The United States moves to dismiss, or alternatively for summary judgment, arguing that no equitable tolling is appropriate and that, on the merits, Menominee received all the monies to which it was entitled or that it waived its rights to seek more. The United States also argues that the Tribe cannot recover on its 1999 and 2000 stable-funding claim because even if it were not barred by the statute of limitations, nearly all of the appropriated money was spent. The Tribe opposes each of these arguments and also moves for summary judgment. The Court will grant summary judgment to the United States with respect to the 1996-1998 shortfall claims and the 1999 and 2000 stable-funding claim. The Court will deny both parties' motions with respect to the 1995 shortfall claim.
The Menominee Indian Tribe of Wisconsin is a federally recognized Indian tribe and is eligible to enter into contracts with the United States under the Indian Self-Determination and Education Assistance Act ("ISDA"), 25 U.S.C. § 450. The ISDA authorizes tribes to execute "self-determination" contracts with the IHS in order to provide health care programs and other services to their members that the United States has historically provided. The United States pays tribes the amounts the federal government would otherwise spend for such health-related programs and services as well as various administrative costs incurred by the tribes (contract support costs or "CSC").

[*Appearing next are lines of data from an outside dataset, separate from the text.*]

(** ** The data of the script *)

(** One [<li class="arxiv-result">] of the results page, reduced to what
    the loop asks of it: the text of the first [p] of class [title],
    [is-size-7] and [authors] ([None] when [find] finds no such tag), and
    the [href] of every [a] below it in document order ([None] for an
    [a] without that attribute). *)
Record entry : Type := {
  p_title : option string;
  p_is_size_7 : option string;
  p_authors : option string;
  a_hrefs : list (option string)
}.

(** The dict [fetch_arxiv_papers] appends to [papers]. *)
Record paper : Type := {
  Download_Date : string;
  YearMonth : string;
  Title : string;
  First_Author : string;
  PDF_Link : string;
  Journal : string
}.

(** One line of [paper_list.csv]. *)
Record row : Type := {
  row_Download_Date : string;
  row_YearMonth : string;
  row_Title : string;
  row_Journal : string;
  row_First_Author : string
}.

Record response : Type := {
  status_code : Z;
  content : list Byte.byte
}.

(** What the script reads from outside: the date of the run, the entries
    of the page the browser renders for a search URL, the answer of
    [requests.get] for a URL, and how the platform prints years. *)
Record env : Type := {
  today : string;
  page_entries : string -> list entry;
  requests_get : string -> res response;
  pads_year : bool
}.

(** What the script changes: the rows of the CSV file, the files on disk
    and the lines printed. *)
Record world : Type := {
  csv : list row;
  files : gmap string (list Byte.byte);
  stdout : list string
}.

Definition print (line : string) (w : world) : world :=
  {| csv := csv w; files := files w; stdout := stdout w ++ [line] |}.

Definition write_file (path : string) (data : list Byte.byte) (w : world) : world :=
  {| csv := csv w; files := <[path := data]> (files w); stdout := stdout w |}.

(** [os.path.join(a, b)] on POSIX. *)
Definition path_join (a b : string) : string :=
  if PyStr.startswith "/" b then b
  else if String.eqb a "" || PyStr.endswith "/" a then a +:+ b
  else a +:+ "/" +:+ b.

Definition BASE_DIR : string := "Papers".

(** ** The ledger *)

(** The ledger within a run, as the rows of text of the file.  What
    [read_csv] makes of a text (a missing value, a number) is left to
    [Pandas.read_downloaded_papers] below; the two agree on a file that
    pandas writes back as it reads it. *)
Definition read_downloaded_papers (w : world) : list row := csv w.

(** [pd.concat([df, new_df], ignore_index=True)] written back whole, for a
    file that pandas writes back as it reads it; for any file, see
    [Pandas.save_all_paper_info]. *)
Definition save_all_paper_info (all_paper_info : list row) (w : world) : world :=
  let df := read_downloaded_papers w in
  let df := df ++ all_paper_info in
  {| csv := df; files := files w; stdout := stdout w |}.

(** ** The result parser *)

Fixpoint join (sep : string) (l : list string) : string :=
  match l with
  | [] => ""
  | [x] => x
  | x :: l' => x +:+ sep +:+ join sep l'
  end.

Definition quote : string := String (ascii_of_N 34) EmptyString.

Definition search_url (queries : list string) : string :=
  let quoted_queries := map (fun q => quote +:+ q +:+ quote) queries in
  let query_string := join "+AND+" quoted_queries in
  "https://arxiv.org/search/?query=" +:+ query_string
  +:+ "&searchtype=all&abstracts=show&order=-announced_date_first&size=200".

(** [lambda x: x and 'pdf' in x] *)
Definition href_has_pdf (x : option string) : bool :=
  match x with
  | None => false
  | Some h => negb (String.eqb h "") && PyStr.contains "pdf" h
  end.

(** [entry.find('a', attrs={'href': ...})] followed by [['href']]. *)
Fixpoint find_pdf_link (hrefs : list (option string)) : option string :=
  match hrefs with
  | [] => None
  | x :: hrefs' => if href_has_pdf x then x else find_pdf_link hrefs'
  end.

(** [datetime.strptime(date_str, "%B %Y").strftime("%Y%m")] *)
Definition year_month_of (pads_year : bool) (date_str : string) : res string :=
  match DateTime.strptime_BY date_str with
  | Raise x => Raise x
  | Ok d => Ok (DateTime.strftime_Ym pads_year d)
  end.
(** The URL of one page of [paged]. *)
Definition page_url (url : string) (continuation : option string) : string :=
  match Str.truthy continuation with
  | Some token =>
      url ++ (if Str.contains "?" url then "&" else "?")
          ++ "continuationToken=" ++ Url.quote token
  | None => url
  end.

(** [ADO.paged]: the items of the pages up to the first page without a
    continuation header, or up to the first request that raises. *)
Fixpoint paged {A} (fuel : nat) (http : string -> result (Response A))
    (url : string) (continuation : option string) : option (stream A) :=
  match fuel with
  | O => None
  | S fuel' =>
      match get http (page_url url continuation) with
      | Raise e => Some ([], Some e)
      | Ok r =>
          let items := default [] (value r) in
          match Str.truthy (Client.continuation r) with
          | None => Some (items, None)
          | Some token =>
              match paged fuel' http url (Some token) with
              | Some (rest, failure) => Some (items ++ rest, failure)
              | None => None
              end
          end
      end
  end.

(** [list(generator)] *)
Definition to_list {A} (s : stream A) : result (list A) :=
  match s with
  | (items, None) => Ok items
  | (_, Some e) => Raise e
  end.

(** [s.rstrip("/")] *)
Fixpoint rstrip_slash (s : string) : string :=
  match s with
  | EmptyString => EmptyString
  | String a r =>
      match rstrip_slash r with
      | EmptyString => if Ascii.eqb a "/" then EmptyString else String a EmptyString
      | r' => String a r'
      end
  end.
Lemma preprocess_rejects_run :
  eval (NUM := Z_numeric) (codec := toy_codec) (w_graph png_world) 0
    = Ret (VString [1%Z] ["rgb-2x3.png"]) /\
  nd.num_elements [1%Z] = 1%Z /\
  (0 <= 2)%Z /\
  (png_parse (ImageCodec := toy_codec) "rgb-2x3.png" = None \/ ~ In 2%Z [0; 1; 3; 4]%Z) /\
  exists t w',
    LayerInjector.bitstring_to_uint8_tensor LayerInjector.instance 0 2%Z [] png_world
      = (Ret t, w') /\
    eval (NUM := Z_numeric) (codec := toy_codec) (w_graph w') t
      = Raise InvalidArgumentError.
Proof.
  assert (Hbad : png_parse (ImageCodec := toy_codec) "rgb-2x3.png" = None
                 \/ ~ In 2%Z [0; 1; 3; 4]%Z).
  { right. simpl. intros [H|[H|[H|[H|[]]]]]; discriminate H. }
  assert (Hc : (0 <= 2)%Z) by discriminate.
  repeat split; [exact Hc | exact Hbad |].
  exact (preprocess_rejects (NUM := Z_numeric) (codec := toy_codec)
           LayerInjector.instance 0 2%Z [] png_world [1%Z] "rgb-2x3.png"
           eq_refl eq_refl Hc Hbad).
Defined.

Lemma preprocess_needs_one_bitstring_run :
  eval (NUM := Z_numeric) (codec := toy_codec) (w_graph two_png_world) 0
    = Ret (VString [2%Z] ["rgb-2x3.png"; "gray-5x4.png"]) /\
  nd.num_elements (nd.shape (num := Z) (VString [2%Z] ["rgb-2x3.png"; "gray-5x4.png"])) <> 1%Z /\
  static_shape (w_graph two_png_world) 0 <> None /\
  LayerInjector.bitstring_to_uint8_tensor LayerInjector.instance 0 3%Z [] two_png_world
  = (Raise ValueError, two_png_world).
Proof.
  assert (Hn : nd.num_elements
                 (nd.shape (num := Z) (VString [2%Z] ["rgb-2x3.png"; "gray-5x4.png"])) <> 1%Z)
    by discriminate.
  assert (Hknown : static_shape (w_graph two_png_world) 0 <> None) by discriminate.
  split; [reflexivity|]. split; [exact Hn|]. split; [exact Hknown|].
  exact (proj1 (proj2 (preprocess_needs_one_bitstring (NUM := Z_numeric) (codec := toy_codec)
                         LayerInjector.instance 0 3%Z [] two_png_world _ eq_refl Hn))
           Hknown).
Defined.

(** The same batch of two fed to a placeholder declared without a shape:
    the call returns, and the run fails. *)
Example preprocess_fed_batch :
  let r := LayerInjector.bitstring_to_uint8_tensor LayerInjector.instance 0 3%Z []
             two_png_fed_world in
  result_of r = Ret 3 /\
  eval (NUM := Z_numeric) (codec := toy_codec) (w_graph (state_of r)) 3
  = Raise InvalidArgumentError.
Proof. split; reflexivity. Qed.

Example preprocess_gray_as_rgba :
  let w := {| w_graph := [ {| node_name := None;
                              node_op := OpValue (VString [] ["gray-5x4.png"]) |} ];
              w_heap := []; w_log := [] |} in
  let r := LayerInjector.bitstring_to_uint8_tensor LayerInjector.instance 0 4%Z [] w in
  outcome_bind (result_of r)
    (fun t => outcome_bind (eval (NUM := Z_numeric) (codec := toy_codec) (w_graph (state_of r)) t)
                (fun v => Ret (nd.shape v)))
  = Ret [1; 5; 4; 4]%Z.
Proof. reflexivity. Qed.

Example preprocess_two_channels_refused :
  let r := LayerInjector.bitstring_to_uint8_tensor LayerInjector.instance 0 2%Z [] png_world in
  outcome_bind (result_of r)
    (fun t => eval (NUM := Z_numeric) (codec := toy_codec) (w_graph (state_of r)) t)
  = Raise InvalidArgumentError.
Proof. reflexivity. Qed.

Lemma preprocess_refuses_negative_channels_run :
  eval (NUM := Z_numeric) (codec := toy_codec) (w_graph png_world) 0
    = Ret (VString [1%Z] ["rgb-2x3.png"]) /\
  nd.num_elements [1%Z] = 1%Z /\
  (-1 < 0)%Z /\
  result_of (LayerInjector.bitstring_to_uint8_tensor LayerInjector.instance 0 (-1)%Z []
               png_world)
  = Raise ValueError.
Proof.
  assert (Hc : (-1 < 0)%Z) by reflexivity.
  split; [reflexivity|]. split; [reflexivity|]. split; [exact Hc|].
  exact (preprocess_refuses_negative_channels (NUM := Z_numeric) (codec := toy_codec)
           LayerInjector.instance 0 (-1)%Z [] png_world [1%Z] "rgb-2x3.png"
           eq_refl eq_refl Hc).
Defined.

(** A tensor of numbers where the bytes are expected. *)
Example preprocess_not_a_string :
  let w := {| w_graph := [ {| node_name := None;
                              node_op := OpPlaceholder (VNumeric DT_UINT8 [] [7%Z]) |} ];
              w_heap := []; w_log := [] |} in
  result_of (LayerInjector.bitstring_to_uint8_tensor LayerInjector.instance 0 3%Z [] w)
  = Raise TypeError.
Proof. reflexivity. Qed.

(** ** The inference function *)

Lemma inference_wraps_the_three_stages_run :
  ServerBuilder.object_detection_inference toy_model 0 pixel_world
  = (Ret 1,
     {| w_graph :=
          [ {| node_name := None; node_op := OpIdentity 3 |};
            {| node_name := None; node_op := OpIdentity 2 |};
            {| node_name := None; node_op := OpIdentity 1 |};
            {| node_name := None; node_op := OpCast 0 DT_FLOAT |};
            {| node_name := None;
               node_op := OpValue (VNumeric DT_UINT8 [1; 1; 1; 3]%Z [10; 20; 30]%Z) |} ];
        w_heap := [ PyDict.mk [("prediction", 3)] eq_refl;
                    PyDict.mk [("detection_classes", 4)] eq_refl ];
        w_log := [EvModelPreprocess; EvModelPredict; EvModelPostprocess] |}) /\
  eval (NUM := Z_numeric) (codec := toy_codec)
       ({| node_name := None; node_op := OpCast 0 DT_FLOAT |} :: w_graph pixel_world) 1
  = Ret (VNumeric DT_FLOAT [1; 1; 1; 3]%Z [10; 20; 30]%Z).
Proof.
  exact (inference_wraps_the_three_stages (NUM := Z_numeric) (codec := toy_codec)
           toy_model 0 pixel_world 2 1 0 1 _ _ _ eq_refl eq_refl eq_refl).
Defined.

Lemma inference_stops_at_the_failing_stage_run :
  ServerBuilder.object_detection_inference failing_model 0 pixel_world
  = (Raise ValueError,
     {| w_graph :=
          [ {| node_name := None; node_op := OpIdentity 1 |};
            {| node_name := None; node_op := OpCast 0 DT_FLOAT |};
            {| node_name := None;
               node_op := OpValue (VNumeric DT_UINT8 [1; 1; 1; 3]%Z [10; 20; 30]%Z) |} ];
        w_heap := [];
        w_log := [EvModelPreprocess; EvModelPredict] |}).
Proof.
  exact (proj1 (proj2 (inference_stops_at_the_failing_stage
                         (NUM := Z_numeric) (codec := toy_codec) failing_model 0 pixel_world))
           2 1 _ ValueError _ eq_refl eq_refl).
Defined.

Lemma inference_then_postprocess_run :
  keys_are_names (PyDict.mk [("detection_classes", 4)] eq_refl) = true /\
  exists w' added,
    bind (ServerBuilder.object_detection_inference toy_model 0)
         (fun output =>
            LayerInjector.object_detection_dict_to_tensor_dict (NUM := Z_numeric)
              LayerInjector.instance output [])
         pixel_world
    = (Ret (["detection_classes"], false), w') /\
    w_heap w' = [ PyDict.mk [("prediction", 3)] eq_refl;
                  PyDict.mk [("detection_classes", 4)] eq_refl ] /\
    w_log w' = [EvModelPreprocess; EvModelPredict; EvModelPostprocess] /\
    w_graph w'
    = added ++ [ {| node_name := None; node_op := OpIdentity 3 |};
                 {| node_name := None; node_op := OpIdentity 2 |};
                 {| node_name := None; node_op := OpIdentity 1 |};
                 {| node_name := None; node_op := OpCast 0 DT_FLOAT |};
                 {| node_name := None;
                    node_op := OpValue (VNumeric DT_UINT8 [1; 1; 1; 3]%Z [10; 20; 30]%Z) |} ] /\
    length added = 1 + 2.
Proof.
  split; [reflexivity|].
  exact (inference_then_postprocess (NUM := Z_numeric) (codec := toy_codec)
           toy_model 0 LayerInjector.instance [] pixel_world 2 1 0 1 _ _ _
           (PyDict.mk [("detection_classes", 4)] eq_refl)
           eq_refl eq_refl eq_refl eq_refl eq_refl eq_refl).
Defined.

Lemma preprocess_then_to_float_run :
  exists inputs w',
    bind (LayerInjector.bitstring_to_uint8_tensor LayerInjector.instance 0 3%Z [])
         tf.to_float png_world = (Ret inputs, w') /\
    eval (NUM := Z_numeric) (codec := toy_codec) (w_graph w') inputs
    = Ret (VNumeric DT_FLOAT [1; 2; 3; 3]%Z (repeat 0%Z 18)).
Proof.
  exact (preprocess_then_to_float (NUM := Z_numeric) (codec := toy_codec)
           LayerInjector.instance 0 3%Z [] png_world [1%Z] "rgb-2x3.png"
           (blank_image 2 3 3) eq_refl eq_refl eq_refl (or_intror (or_introl eq_refl))).
Defined.

(** ** The client *)

Lemma visualize_bad_image_stops_early_run :
  (0 <= ObjectDetectionClient.image_size (client_of_size 5))%Z /\
  exists w',
    ObjectDetectionClient.visualize (NUM := Z_numeric) (codec := toy_codec) toy_utils
      (client_of_size 5) "square-4x4.jpg" toy_response 0%Z empty_world
    = (Raise InvalidArgumentError, w') /\
    w_log w' = [EvSessionRun] /\
    w_heap w' = [].
Proof.
  assert (Hs : (0 <= ObjectDetectionClient.image_size (client_of_size 5))%Z) by discriminate.
  split; [exact Hs|].
  refine (visualize_bad_image_stops_early (NUM := Z_numeric) (codec := toy_codec)
            toy_utils _ "square-4x4.jpg" toy_response 0%Z empty_world
            _ _ _ eq_refl eq_refl eq_refl Hs _).
  intros img Himg. injection Himg as <-. discriminate.
Defined.

Lemma visualize_missing_key_raises_run :
  find (fun k => negb (PyDict.mem k
                         (PyDict.keys (PyDict.mk [("detection_boxes", [0%Z]);
                                                  ("detection_scores", [9%Z])] eq_refl))))
       ["detection_boxes"; "detection_classes"; "detection_scores"]
  = Some "detection_classes" /\
  ObjectDetectionClient.visualize (NUM := Z_numeric) (codec := toy_codec) toy_utils toy_client
    "square-4x4.jpg"
    (PyDict.mk [("detection_boxes", [0%Z]); ("detection_scores", [9%Z])] eq_refl)
    0%Z empty_world
  = (Raise (KeyError "detection_classes"), empty_world).
Proof.
  split; [reflexivity|].
  exact (visualize_missing_key_raises (NUM := Z_numeric) (codec := toy_codec)
           toy_utils toy_client "square-4x4.jpg"
           (PyDict.mk [("detection_boxes", [0%Z]); ("detection_scores", [9%Z])] eq_refl)
           0%Z empty_world "detection_classes" eq_refl).
Defined.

Each year from 1995 to 2000, Menominee provided health care services to eligible members pursuant to its self-determination contracts. From 1996 to 2000, the Tribe also signed "Rate Agreements" and "Annual Funding Agreements."*fn1 The Rate Agreements were negotiated with the Department of Interior and, according to the Tribe, were used to calculate accurate CSC for the programs and services the Tribe administered. The Annual Funding Agreements were negotiated with the IHS and, according to the United States, included all CSC owed to the Tribe.*fn2 For each year, IHS paid the Tribe the amount of CSC enumerated in the Annual Funding Agreements, but did not pay the amount of CSC the Tribe says is owed pursuant to the Rate Agreements. Menominee seeks damages for the unpaid CSC for 1995-2000.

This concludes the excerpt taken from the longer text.